Me dolía la cabeza, ni siquiera esa visión logró entonarme. Observé a los jóvenes desnudos que se disponían a entrar en la zona caliente, donde el vapor y la temperatura abren los poros de la piel para que el sudor elimine las impurezas y las podredumbres. Recordé a Abdalá. Desde aquella escapada a las huertas altas del Darro, no había vuelto a tener ninguna otra escaramuza amorosa. ¿Qué habría sido de él? Supe que se había marchado a casa de unos parientes de Almería para aprender el oficio de talabartero. No sabía si su brusca marcha se debió a la humillación ante el sátiro, o si era el destino el que le tenía escrita esa salida de mi vida y de nuestra ciudad. Le traicioné, le fallé como amigo. Una página inconclusa que me causaba desazón y dolor.

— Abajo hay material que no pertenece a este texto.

(* ===== verification/Pipeline.v ===== *)
(** * Pipeline: lifecycle, submission, draining

    The class of src/pipeline/pipeline.cpp without [submit_sync] (SyncSubmit.v).
    Threads interleave at the steps of [pipeline_step]: a submission is two
    steps (until its rate-limit check, and the rest), a coroutine spawned on a
    strand waits, takes its event id, and ends; the tasks of one strand run one
    at a time in the order they were spawned.  Stopping the thread pool abandons
    the tasks that have not begun, joining it waits for the others.  [None] is a
    call that does not return or whose behaviour is undefined. *)

From S2P Require Import Prelude Ieee CoreTypes Errors DecisionTypes RuleEngine ShuffleShard TokenBucket.
From S2P Require Import TenantRouter Config Stages EmitStage PolicyStage RunEvent.

Open Scope list_scope.
Open Scope Z_scope.

Inductive PipelineState : Type := Stopped | Starting | Running | Draining.

(** [Pipeline::Impl]; the stages other than the emit stage form [stages]. *)
Record Impl (W : Type) : Type := mkImpl {
  config : PipelineConfig W;
  state_ : PipelineState;
  next_event_id_ : Z;
  in_flight_ : Z;
  ever_started_ : bool;
  stages : option (StageSet W);
  emit : option (EmitStage W);
  router : option TenantRouter
}.

Arguments mkImpl {W}. Arguments config {W}. Arguments state_ {W}. Arguments next_event_id_ {W}.
Arguments in_flight_ {W}. Arguments ever_started_ {W}. Arguments stages {W}. Arguments emit {W}.
Arguments router {W}.

Definition impl_new {W : Type} (c : PipelineConfig W) : Impl W :=
  mkImpl c Stopped 1 0 false None None None.

Definition wrap_i64 (z : Z) : Z := (z + 2 ^ 63) mod 2 ^ 64 - 2 ^ 63.

Section Calls.

Context {W : Type} `{Clock W} `{Workers W} `{StdSort} `{StdHash}.

Definition PM (A : Type) : Type := W -> Impl W -> option (A * W * Impl W).

Definition set_state (p : Impl W) (s : PipelineState) : Impl W :=
  mkImpl (config p) s (next_event_id_ p) (in_flight_ p) (ever_started_ p) (stages p) (emit p) (router p).

Definition set_router (p : Impl W) (r : TenantRouter) : Impl W :=
  mkImpl (config p) (state_ p) (next_event_id_ p) (in_flight_ p) (ever_started_ p) (stages p) (emit p) (Some r).

Definition add_in_flight (p : Impl W) (n : Z) : Impl W :=
  mkImpl (config p) (state_ p) (next_event_id_ p) (wrap_i64 (in_flight_ p + n)) (ever_started_ p) (stages p)
    (emit p) (router p).

Definition set_emit (p : Impl W) (e : EmitStage W) : Impl W :=
  mkImpl (config p) (state_ p) (next_event_id_ p) (in_flight_ p) (ever_started_ p) (stages p) (Some e) (router p).

Definition on_event_complete (p : Impl W) : Impl W := add_in_flight p (- 1).

(** The stages and the router are allocated anew; the counters are not reset. *)
Definition start : PM (expected unit Error) := fun w p =>
  match state_ p with
  | Stopped =>
      let c := config p in
      Some (Ok tt, w,
        mkImpl c Running (next_event_id_ p) (in_flight_ p) true (Some (make_stages c))
          (Some (mkEmitStage (cfg_emit c) 0)) (Some (router_new (cfg_sharding c) (cfg_rate_limit c))))
  | _ => Some (Unexpected (ErrPipeline (mkPipelineError AlreadyRunning "pipeline is not stopped")), w, p)
  end.

Definition router_fuel (p : Impl W) : nat := assign_fuel (num_cells (cfg_sharding (config p))).

(** [submit] until the rate limit has answered. *)
Definition submit_check (event : Event) : PM (expected unit Error) := fun w p =>
  match state_ p with
  | Running =>
      match router p with
      | None => None
      | Some r =>
          match try_acquire (router_fuel p) (ev_tenant_id event) w r with
          | None => None
          | Some (Unexpected e, w1, r1) => Some (Unexpected (ErrRateLimit e), w1, set_router p r1)
          | Some (Ok _, w1, r1) => Some (Ok tt, w1, set_router p r1)
          end
      end
  | _ =>
      Some (Unexpected (ErrPipeline (mkPipelineError NotRunning "pipeline must be running to submit events")),
            w, p)
  end.

(** The rest of [submit]: the strand the coroutine is spawned on. *)
Definition submit_dispatch (event : Event) : PM Z := fun w p =>
  match router p with
  | None => None
  | Some r =>
      let p := add_in_flight p 1 in
      match cells_for (router_fuel p) (ev_tenant_id event) w r with
      | None => None
      | Some (strands, w1, r1) =>
          match strands with
          | [] => None  (* [*strands[0]] of an empty span *)
          | strand :: _ =>
              match release (ev_tenant_id event) w1 r1 with
              | None => None
              | Some (_, w2, r2) => Some (strand, w2, set_router p r2)
              end
          end
      end
  end.

(** [next_event_id_.fetch_add(1)]. *)
Definition take_event_id (p : Impl W) : Z * Impl W :=
  (next_event_id_ p,
   mkImpl (config p) (state_ p) (wrap_u64 (next_event_id_ p + 1)) (in_flight_ p) (ever_started_ p) (stages p)
     (emit p) (router p)).

(** The body of an asynchronous coroutine after it took its id: [run_event],
    the emission, [on_event_complete]; an exception skips what follows it and is
    dropped by [asio::detached].  The answer is the decision given to the emit
    stage. *)
Definition run_task (event_id : Z) (event : Event) : PM (option Decision) := fun w p =>
  match stages p, emit p with
  | Some ss, Some es =>
      match run_event (config p) ss false event_id event w with
      | (RunHangs, _) => None
      | (RunThrew _, w1) => Some (None, w1, p)
      | (ValidationRejected _, w1) => Some (None, w1, on_event_complete p)
      | (Decided d, w1) =>
          match emit_process es d w1 with
          | (None, _) => None
          | (Some (Threw _), w2) => Some (Some d, w2, p)
          | (Some (Returned (_, es')), w2) => Some (Some d, w2, on_event_complete (set_emit p es'))
          end
      end
  | _, _ => None
  end.

(** [drain] before its wait, then [router->stop()] in its two calls. *)
Definition drain_begin : PM unit := fun w p => Some (tt, w, set_state p Draining).

(** The condition the wait of [drain] ends on, or its deadline. *)
Definition drained (p : Impl W) : bool := Z.eqb (in_flight_ p) 0.

Definition drain_stop : PM unit := fun w p =>
  match router p with
  | None => None  (* [impl_->router->stop()] through a null pointer *)
  | Some r => match router_stop w r with
              | None => None
              | Some (_, w1, r1) => Some (tt, w1, set_router p r1)
              end
  end.

Definition drain_end : PM unit := fun w p => Some (tt, w, set_state p Stopped).

End Calls.

(** ** Interleavings *)

(** The pipeline with its threads and strands, and the history of what it accepted. *)
Record System (W : Type) : Type := mkSystem {
  impl : Impl W;
  submitting : list Event;               (** submissions between their two steps *)
  tasks : list (Z * Event);              (** spawned coroutines with their strand, oldest first *)
  running : list (Z * Event * Z);        (** begun coroutines with the id they took *)
  accepted : list (Z * Event);           (** history: what [submit] spawned *)
  emitted : list (Z * Event * Decision); (** history: decisions given to the emit stage *)
  abandoned : list (Z * Event)           (** history: tasks dropped by stopping the pool *)
}.

Arguments mkSystem {W}. Arguments impl {W}. Arguments submitting {W}. Arguments tasks {W}.
Arguments running {W}. Arguments accepted {W}. Arguments emitted {W}. Arguments abandoned {W}.

Definition system_new {W : Type} (c : PipelineConfig W) : System W :=
  mkSystem (impl_new c) [] [] [] [] [] [].

(** No task before the [i]th and none that runs shares its strand. *)
Definition next_on_strand {W : Type} (s : System W) (i : nat) (strand : Z) : Prop :=
  (forall j t, (j < i)%nat -> tasks s !! j = Some t -> t.1 <> strand) /\
  (forall x, x ∈ running s -> x.1.1 <> strand).

Definition pool_is_stopped {W : Type} (p : Impl W) : bool :=
  match router p with Some r => pool_stopped r | None => true end.

Section System.

Context {W : Type} `{Clock W} `{Workers W} `{StdSort} `{StdHash}.

Definition with_impl (s : System W) (p : Impl W) : System W :=
  mkSystem p (submitting s) (tasks s) (running s) (accepted s) (emitted s) (abandoned s).

(** A coroutine spawned on a stopped pool never runs. *)
Definition spawned (s : System W) (p : Impl W) (i : nat) (strand : Z) (event : Event) : System W :=
  let stopped := pool_is_stopped p in
  mkSystem p (delete i (submitting s)) (if stopped then tasks s else tasks s ++ [(strand, event)]) (running s)
    (accepted s ++ [(strand, event)]) (emitted s)
    (if stopped then abandoned s ++ [(strand, event)] else abandoned s).

Definition begun (s : System W) (i : nat) (strand : Z) (event : Event) : System W :=
  let '(event_id, p) := take_event_id (impl s) in
  mkSystem p (submitting s) (delete i (tasks s)) (running s ++ [(strand, event, event_id)]) (accepted s)
    (emitted s) (abandoned s).

Definition ended (s : System W) (p : Impl W) (i : nat) (strand : Z) (event : Event) (d : option Decision)
    : System W :=
  mkSystem p (submitting s) (tasks s) (delete i (running s)) (accepted s)
    (match d with Some d => emitted s ++ [(strand, event, d)] | None => emitted s end) (abandoned s).

Definition pool_stop (s : System W) (p : Impl W) : System W :=
  mkSystem p (submitting s) [] (running s) (accepted s) (emitted s) (abandoned s ++ tasks s).
(** C38: the wait of [submit_sync] ends: with a clock that waiting advances, one
    poll per 5 ms of the latency budget (and three) suffice for the loop, whoever
    finishes or cancels; a timeout is answered only at or after the deadline. *)
Theorem sync_wait_ends {W : Type} `{SyncWorldLaws W} (budget_ms : Z) (w : W) (Hb : 0 <= budget_ms) :
  let '(r, w') := await_decision (poll_fuel budget_ms) budget_ms w in
  r <> WaitOutOfFuel /\ (r = WaitTimedOut -> sync_time w + budget_ms * ns_per_ms <= sync_time w').
Proof.
  unfold await_decision. pose proof (sync_now w) as Hn. destruct (steady_now w) as [now w1]. simpl in Hn.
  destruct (stop_possible (token w1)); cbn [negb].
  - pose proof (poll_done_ends (S (Z.to_nat (budget_ms / 5))) (now + budget_ms * ns_per_ms) w1) as Hend.
    pose proof (poll_done_reason (poll_fuel budget_ms) (now + budget_ms * ns_per_ms) w1) as Hwhy.
    unfold poll_fuel in *. destruct (poll_done _ _ w1) as [r w2]. simpl in Hend. split.
    + apply Hend. unfold slice_ns, ns_per_ms. rewrite Nat2Z.inj_succ, Z2Nat.id by (apply Z.div_pos; lia).
      pose proof (Z.div_mod budget_ms 5 ltac:(lia)). pose proof (Z.mod_pos_bound budget_ms 5 ltac:(lia)). lia.
    + intros ->. lia.
  - pose proof (sync_wait_time (budget_ms * ns_per_ms) w1) as Ht.
    destruct (cv_wait_for _ w1) as [[] w2]; simpl in *; [done|]. split; [done|]. intros _.
    specialize (Ht eq_refl). lia.
Qed.

Lemma wait_sample_now (w : Z) : w <= (steady_now w).1 <= (steady_now w).2.
Proof. simpl. lia. Qed.

Lemma wait_sample_time (d w : Z) : (cv_wait_for d w).1 = false -> w + d <= (cv_wait_for d w).2.
Proof. simpl. lia. Qed.

#[local] Instance wait_laws : SyncWorldLaws Z := {
  sync_time := fun w => w;
  sync_now := wait_sample_now;
  sync_now_done := fun w Hw => Hw;
  sync_wait := fun d w => eq_refl;
  sync_wait_time := wait_sample_time
}.

Lemma sync_wait_ends_witness : (await_decision (poll_fuel 300) 300 0).1 <> WaitOutOfFuel.
Proof.
  pose proof (sync_wait_ends 300 0 ltac:(lia)) as Hend.
  destruct (await_decision (poll_fuel 300) 300 0) as [r w']. apply Hend.
Defined.

(** Every refusal of [submit_sync] happens before anything is spawned and is
    told apart: a requested stop, a pipeline never started, one not running any
    more, an exhausted rate limit; a refusal other than the last changes nothing,
    and an accepted call changes only the router. *)
Theorem submit_sync_refusals {W : Type} `{Clock W} `{StdHash} (event : Event) (t : StopToken) (w : W) (p : Impl W) :
  match submit_sync_check event t w p with
  | None => state_ p = Running
  | Some (Unexpected Cancelled, w', p') => stop_requested t = true /\ w' = w /\ p' = p
  | Some (Unexpected NotStarted, w', p') => ever_started_ p = false /\ state_ p <> Running /\ w' = w /\ p' = p
  | Some (Unexpected PipelineUnavailable, w', p') => ever_started_ p = true /\ state_ p <> Running /\ w' = w /\ p' = p
  | Some (Unexpected SyncRateLimited, w', p') => state_ p = Running /\ exists r x, p' = set_router p r /\
      forall r0, router p = Some r0 ->
        try_acquire (router_fuel p) (ev_tenant_id event) w r0 = Some (Unexpected x, w', r)
  | Some (Unexpected _, _, _) => False
  | Some (Ok _, w', p') => state_ p = Running /\ stop_requested t = false /\ exists r, p' = set_router p r
  end.
Proof.
  unfold submit_sync_check. destruct (stop_requested t) eqn:Hstop; [done|].
  destruct (state_ p) eqn:Hst; try (by destruct (ever_started_ p) eqn:He).
  destruct (router p) as [r|]; [|done].
  destruct (try_acquire (router_fuel p) (ev_tenant_id event) w r) as [[[[[]|x] w1] r1]|] eqn:Ha; [..|done].
  - split_and!; [done|done|by eexists].
  - split; [done|]. exists r1, x. split; [done|]. by intros r0 [= <-].
Qed.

Tras el baño, algunos se dejaban masajear por los brazos fuertes de los negros de Nubia. Eran los mejores en las artes de relajar y desliar contracciones y nudos. Untados por aceites perfumados, los veía brillantes y satisfechos mientras se vestían con sus trajes blancos y livianos.

—¿Sabes una cosa? —me comentó malicioso Abdelhai.

—Cuéntamela para que me entere.

—Abdalá ha vuelto a Granada.

—¿De verdad?

Estaba realmente sorprendido. ¿Cuándo había regresado? ¿Por qué no me habría visitado? ¿Estaría enfadado conmigo?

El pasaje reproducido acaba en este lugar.